There were not sufficient remains for any proper analysis or findings to be conducted, writes Rosenbaum. He states that based on information from Hitler’s own doctor and recollections by the people who compiled the published report, the Soviet autopsy report was a fabrication. According to noted historian Ian Kershaw, the corpses of Eva Braun and Hitler were fully burned when the Red Army found them, and only a lower jaw with dental work could be identified as Hitler’s remains.

The fate of Hitler’s corpse has been shrouded in secrecy for decades. No picture or film was ever made public, according to the British newspaper The Guardian.
Lieutenant-General Vasily Khristoforov, the chief archivist at the Russian federal security service, has told the news group Interfax that the service believes Hitler’s remains were incinerated in 1970 and the ashes thrown into a river in East Germany, writes the British newspaper The Telegraph.
General Khristoforov said the move took place out of concern that the original grave in the east German town of Magdeburg could become a Nazi shrine, writes The Telegraph.
“It was not worth leaving any grounds for the rise of a cult of worship…there are people who profess the fascist ideology, regrettably even in Russia.”
He said that the security service had no reason to question the authenticity of the skull fragments in its possession, writes The Telegraph.
Khristoforov said, “Hitler’s jaw is at the FSB archives, the fragment of skull at the State Archive. These materials are the only documentary evidence of Hitler’s death.”
The skull fragment claimed to have been Hitler’s was preserved for decades by Soviet intelligence. However, according to The Guardian, in 2009, American researcher Nick Bellantoni claims to have demonstrated that the skull fragment belonged to a woman under 40 with DNA analysis. The woman’s identity is unknown.
DNA analyses performed on the skull bone held by the Russian State Archive in Moscow were processed at the genetics lab of the University of Connecticut, writes The Guardian. The results – broadcast in the US by a History Channel documentary, Hitler’s Escape – were stunning.
According to Connecticut archaeologist and bone specialist Nick Bellantoni, it was clear from the outset that something was wrong. “The bone seemed very thin; male bone tends to be more robust,” he said. “And the sutures where the skull plates come together seemed to correspond to someone under 40.” In April 1945, Hitler turned 56.

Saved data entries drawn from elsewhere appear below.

(** C10: ext4_ind_map_blocks without EXT4_GET_BLOCKS_CREATE answers from what the
    pointers map and changes nothing but which buffers are up to date: for a block that
    is mapped, the longest run of consecutive blocks within the request and the array;
    for a hole, a range of at least one block of which none is mapped. A block past the
    last path is -EIO. This holds for blocks of 1024 to 4096 bytes, when the trees are whole
    (every indirect block is on the device and all pointers are valid, so that the check of a
    block read passes; no block in two places) and sb_getblk does not fail. *)
Theorem ind_lookup_correct w lblk len flags :
  whole w → iw_calls w = [] → 0 ≤ lblk → 1 ≤ len → lblk + len ≤ 2 ^ 32 → s_blocksize_bits sbi ≤ 12 →
  Z.land flags EXT4_GET_BLOCKS_CREATE = 0 →
  if lblk <? path_capacity sbi then
    ∃ n r u, map_blocks lblk len flags w = Ret (n, r) (with_uptodate u w) ∧ lookup_ok w lblk len n r
  else ∃ r, map_blocks lblk len flags w = Ret (- EIO, r) w ∧ m_mapped r = false.
Proof using bits_ok zones_ok.
  intros Hw Hc H0 H1 H32 H12 Hfl. destruct (Z.ltb_spec lblk (path_capacity sbi)) as [Hlt|Hge].
  - destruct (path_parts sbi bits_ok lblk ltac:(lia) Hlt) as (o & more & Ep & Hp & El).
    destruct (reaches (iw_blocks w) (iw_data w) (o :: more)) eqn:Hr; [by eapply lookup_hit|by eapply lookup_hole].
  - unfold ext4_ind_map_blocks. rewrite (surjective_pairing (ext4_block_to_path sbi lblk)).
    rewrite (proj2 (block_to_path_spec sbi bits_ok lblk ltac:(lia)) Hge). eexists. split; [reflexivity|done].
Qed.

(** ** Truncation *)

(** C9: ext4_ind_truncate cuts the file at the end of its size: every block before
    that stays mapped as it was and none after it is, the trees stay whole (their
    indirect blocks valid, no block in two places), exactly the blocks that have left
    the file are freed, each once, and the size on disk and the extent status tree
    follow. The trees are whole before and map nothing from max_block on, and the new end
    has a path or is max_block. There may be a journal or none, and it may answer in any order
    that credits are left, that the transaction is extended or that it has to be restarted; the
    restarts, accesses and other calls of it succeed (iw_calls), and reads do. *)
Theorem ind_truncate_correct w :
  let last := end_block sbi (iw_size w) in
  whole w → iw_calls w = [] → 0 ≤ iw_size w → last < 2 ^ 32 → last < path_capacity sbi ∨ last = max_block sbi maxbytes →
  (∀ i, max_block sbi maxbytes ≤ i < 2 ^ 32 → bmap w i = 0) →
  ∃ w', ext4_ind_truncate sbi maxbytes w = Ret tt w' ∧ whole w' ∧
    (∀ i, 0 ≤ i < 2 ^ 32 → bmap w' i = if i <? last then bmap w i else 0) ∧
    (∃ runs, iw_freed w' = iw_freed w ++ runs ∧ file_blocks w ≡ₚ expand runs ++ file_blocks w') ∧
    iw_disksize w' = iw_size w ∧ iw_size w' = iw_size w ∧ iw_es_removed w' = iw_es_removed w ++ [(last, EXT_MAX_BLOCKS - last)].
Proof using bits_ok zones_ok.
  intros last Hw Hc Hsz H32 Hcase Hmax.
  assert (Hl0 : 0 ≤ last).
  { unfold last, end_block. apply Z.shiftr_nonneg. unfold s_blocksize. pose proof (Z.shiftl_nonneg 1 (s_blocksize_bits sbi)). assert (0 < Z.shiftl 1 (s_blocksize_bits sbi)); [|lia]. rewrite Z.shiftl_1_l. apply Z.pow_pos_nonneg; lia. }
  set (w0 := set_iw_disksize (iw_size w) (add_es_removed last (u32 (EXT_MAX_BLOCKS - last)) w)).
  assert (Hw0 : whole w0) by (destruct Hw; by split).
  assert (Hend : u32 (EXT_MAX_BLOCKS - last) = EXT_MAX_BLOCKS - last) by (apply u32_small; unfold EXT_MAX_BLOCKS; lia).
  unfold ext4_ind_truncate. rewrite gets_bind. fold (end_block sbi (iw_size w)). fold last. rewrite (u32_small last) by lia.
  destruct (Z.eqb_spec last (max_block sbi maxbytes)) as [Hm|Hm]; cbn [negb andb].
  - exists w0. split; [reflexivity|]. split; [done|]. split.
    { intros i Hi. change (bmap w0 i) with (bmap w i). destruct (Z.ltb_spec i last); [done|]. apply Hmax. lia. }
    split; [exists []; by rewrite app_nil_r|]. split; [done|]. split; [done|]. cbn. by rewrite Hend.
  - destruct Hcase as [Hcap|]; [|done]. destruct (path_parts sbi bits_ok last ltac:(lia) Hcap) as (o & more & Ep & Hp & El).
    destruct (cut_inode_spec sbi t bits_ok zones_ok o more w0 Hw0 Hc Hp) as (w' & A & key & B & key' & fr & Ec & Hfc & Hfr).
    exists w'. rewrite Ep, bool_decide_false by done. split.
    { rewrite modify_bind, modify_bind. fold w0. rewrite <- Ec. unfold cut_inode, cut_branch. destruct more as [|o1 more]; [done|].
      rewrite bind_bind. apply bind_ext. intros [chain nr] w1. by rewrite bind_bind. }
    split; [eapply (cut_whole sbi t bits_ok w0 w' o more); [exact Hw0|exact Hfc|exact Hp|]; rewrite (q_zone _ _ (fr_rest _ _ _ _ Hfr)); apply Hw0|].
    split; [intros i Hi; rewrite El; by apply (cut_bmap sbi t bits_ok w0 w' o more A B fr key key')|]. split.
    { destruct (fr_freed _ _ _ _ Hfr) as (runs & Er & Hpm). exists runs. split; [done|].
      rewrite Hpm. by apply (cut_file_blocks sbi t w0 w' o more A B fr key key'). }
    destruct (fr_rest _ _ _ _ Hfr) as [_ _ _ _ Q1 Q2 Q3]. rewrite Q1, Q2, Q3. cbn. by rewrite Hend.
Qed.
End theorems.

(** ** A file with one indirect block *)

Definition ind_words : list Z := [60; 61] ++ replicate 254 0.

(** Blocks 0 and 1 are 50 and 51, blocks 12 and 13 are 60 and 61, below block 100. *)
Definition demo_file (size : Z) (calls : list Z) (alloc : list (Z * Z * Z)) : iworld :=
  {| iw_data := [50; 51] ++ replicate 10 0 ++ [100; 0; 0]; iw_blocks := {[ 100 := ind_words ]}; iw_uptodate := ∅;
     iw_zone := {| system_blks := RB_NULL; s_last_error_block := 0; z_alloc := []; z_next := 1%positive |};
     iw_calls := calls; iw_handle := []; iw_alloc := alloc; iw_asked := []; iw_freed := []; iw_size := size; iw_disksize := 20000; iw_es_removed := [] |}.

Lemma demo_nvalid nr : 1 < nr < 8192 → nvalid demo_sbi RB_NULL nr.
Proof.
  intros Hn. split; [lia|]. split; [cbn; lia|]. split; [change (ext4_blocks_count (s_es demo_sbi)) with 8192; lia|].
  intros b _ (p & z & Hz & _). by apply not_elem_of_nil in Hz.
Qed.

Lemma demo_whole size calls alloc : whole demo_sbi RB_NULL (demo_file size calls alloc).
Proof.
  assert (Hd : ∀ m nr, 1 < nr < 8192 → iok demo_sbi RB_NULL m 0 nr) by (intros; right; split; [by apply demo_nvalid|done]).
  split; [done| |apply (bool_decide_unpack _); vm_compute; done|done].
  cbn [demo_file iw_data iw_blocks]. apply sok_app. split; [split; [apply Hd; lia|split; [apply Hd; lia|done]]|].
  apply sok_app. split; [apply sok_zeroes|]. split; [|split; [apply iok_0|split; [apply iok_0|done]]]. right. split; [apply demo_nvalid; lia|].
  exists ind_words. split; [apply lookup_insert_eq|]. split; [done|]. apply Forall_app. split; [|apply iok_zeroes].
  constructor; [apply Hd; lia|]. constructor; [apply Hd; lia|constructor].
Qed.

Lemma block_to_path_bounds_witness : fst (ext4_block_to_path demo_sbi 65804) = [14; 0; 0; 0] ∧ 0 ≤ snd (ext4_block_to_path demo_sbi 65804).
Proof. split; [done|]. refine (proj2 (proj2 (proj2 (proj1 (block_to_path_bounds demo_sbi _ 65804 _) _)))); [cbn; lia|lia|done]. Defined.

Lemma ind_lookup_correct_witness :
  ∃ n r u, ext4_ind_map_blocks demo_sbi 0 true 0 false 12 5 0 (demo_file 0 [] []) = Ret (n, r) (with_uptodate u (demo_file 0 [] [])) ∧
    lookup_ok demo_sbi (demo_file 0 [] []) 12 5 n r.
Proof. refine (ind_lookup_correct demo_sbi RB_NULL _ _ 0 true 0 false (demo_file 0 [] []) 12 5 0 (demo_whole 0 [] []) eq_refl _ _ _ _ eq_refl); try done. Defined.

(** The journal cannot extend the transaction the first time, and can the second time. *)
Definition restarting (w : iworld) : iworld := set_iw_handle [1; 0; 1; 1; 0; 0] w.

Lemma ind_truncate_correct_witness :
  ∃ w', ext4_ind_truncate demo_sbi (ext4_max_bitmap_size 10 true) (restarting (demo_file 0 [] [])) = Ret tt w' ∧
    bmap demo_sbi w' 0 = 0 ∧ bmap demo_sbi w' 13 = 0 ∧ iw_disksize w' = 0 ∧ iw_handle w' = [].
Proof.
  destruct (ind_truncate_correct demo_sbi RB_NULL ltac:(cbn; lia) ltac:(done) (ext4_max_bitmap_size 10 true) (restarting (demo_file 0 [] [])))
    as (w' & E & _ & Hb & _ & Hs & _); [by destruct (demo_whole 0 [] [])|done|done|done|by left| |].
  { intros i Hi. change (max_block demo_sbi _) with 16843020 in Hi. unfold bmap.
    by rewrite (proj2 (block_to_path_spec demo_sbi ltac:(cbn; lia) i ltac:(lia)) ltac:(change (path_capacity demo_sbi) with 16843020; lia)). }
  exists w'. split; [exact E|]. split; [rewrite (Hb 0) by lia; reflexivity|]. split; [rewrite (Hb 13) by lia; reflexivity|]. split; [done|].
  assert (Ec : match ext4_ind_truncate demo_sbi (ext4_max_bitmap_size 10 true) (restarting (demo_file 0 [] [])) with Ret _ w => iw_handle w = [] | _ => False end)
    by (vm_compute; reflexivity). by rewrite E in Ec.
Defined.

(** ** Deviations *)

(** Punching up to the last block of the largest file stops the kernel: that block has
    no path (blocks of 1024 bytes). *)
Theorem remove_space_bug w : ext4_ind_remove_space demo_sbi (ext4_max_bitmap_size 10 true) 0 (2 ^ 32 - 1) w = Bug.
Proof. reflexivity. Qed.

(** With creation, a failure of sb_getblk for an indirect block that is there does not
    end the call: a new branch replaces the old one, and its data is lost. *)
Theorem map_blocks_ignores_enomem :
  match ext4_ind_map_blocks demo_sbi 0 true 0 false 12 1 EXT4_GET_BLOCKS_CREATE (demo_file 0 [1] [(200, 1, 0); (201, 1, 0)]) with
  | Ret (n, _) w' => n = 1 ∧ nth 12 (iw_data w') 0 = 200 ∧ bmap demo_sbi w' 13 = 0
  | _ => False
  end.
Proof. vm_compute. done. Qed.

(** The second lookup trusts an indirect block whose pointers failed the check in the
    first. *)
Definition bad_file : iworld := set_iw_block 100 (60000 :: replicate 255 0) (demo_file 0 [] []).

Theorem failed_check_is_forgotten :
  match ext4_ind_map_blocks demo_sbi 0 true 0 false 12 1 0 bad_file with
  | Ret (n, _) w1 =>
      n = - EIO ∧
      match ext4_ind_map_blocks demo_sbi 0 true 0 false 12 1 0 w1 with
      | Ret (n, r) _ => n = 1 ∧ m_pblk r = 60000
      | _ => False
      end
  | _ => False
  end.
Proof. vm_compute. done. Qed.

Bellantoni had flown to Moscow to inspect the questionable Hitler “trophies” at the State Archive, which included the skull fragment as well as bloodstains from the bunker sofa on which Hitler and Braun supposedly committed suicide.
Bellantoni was allowed only one hour with the Hitler artifacts, during which time he applied cotton swabs and took DNA samples, writes The Guardian.
The samples were then flown back to Connecticut. At the university’s center for applied genetics, Linda Strausbau worked exclusively on the Hitler project for three days. “We used the same routines and controls that would have been used in a crime lab,” Strausbau said.
The skull DNA was undoubtably female, writes The Guardian.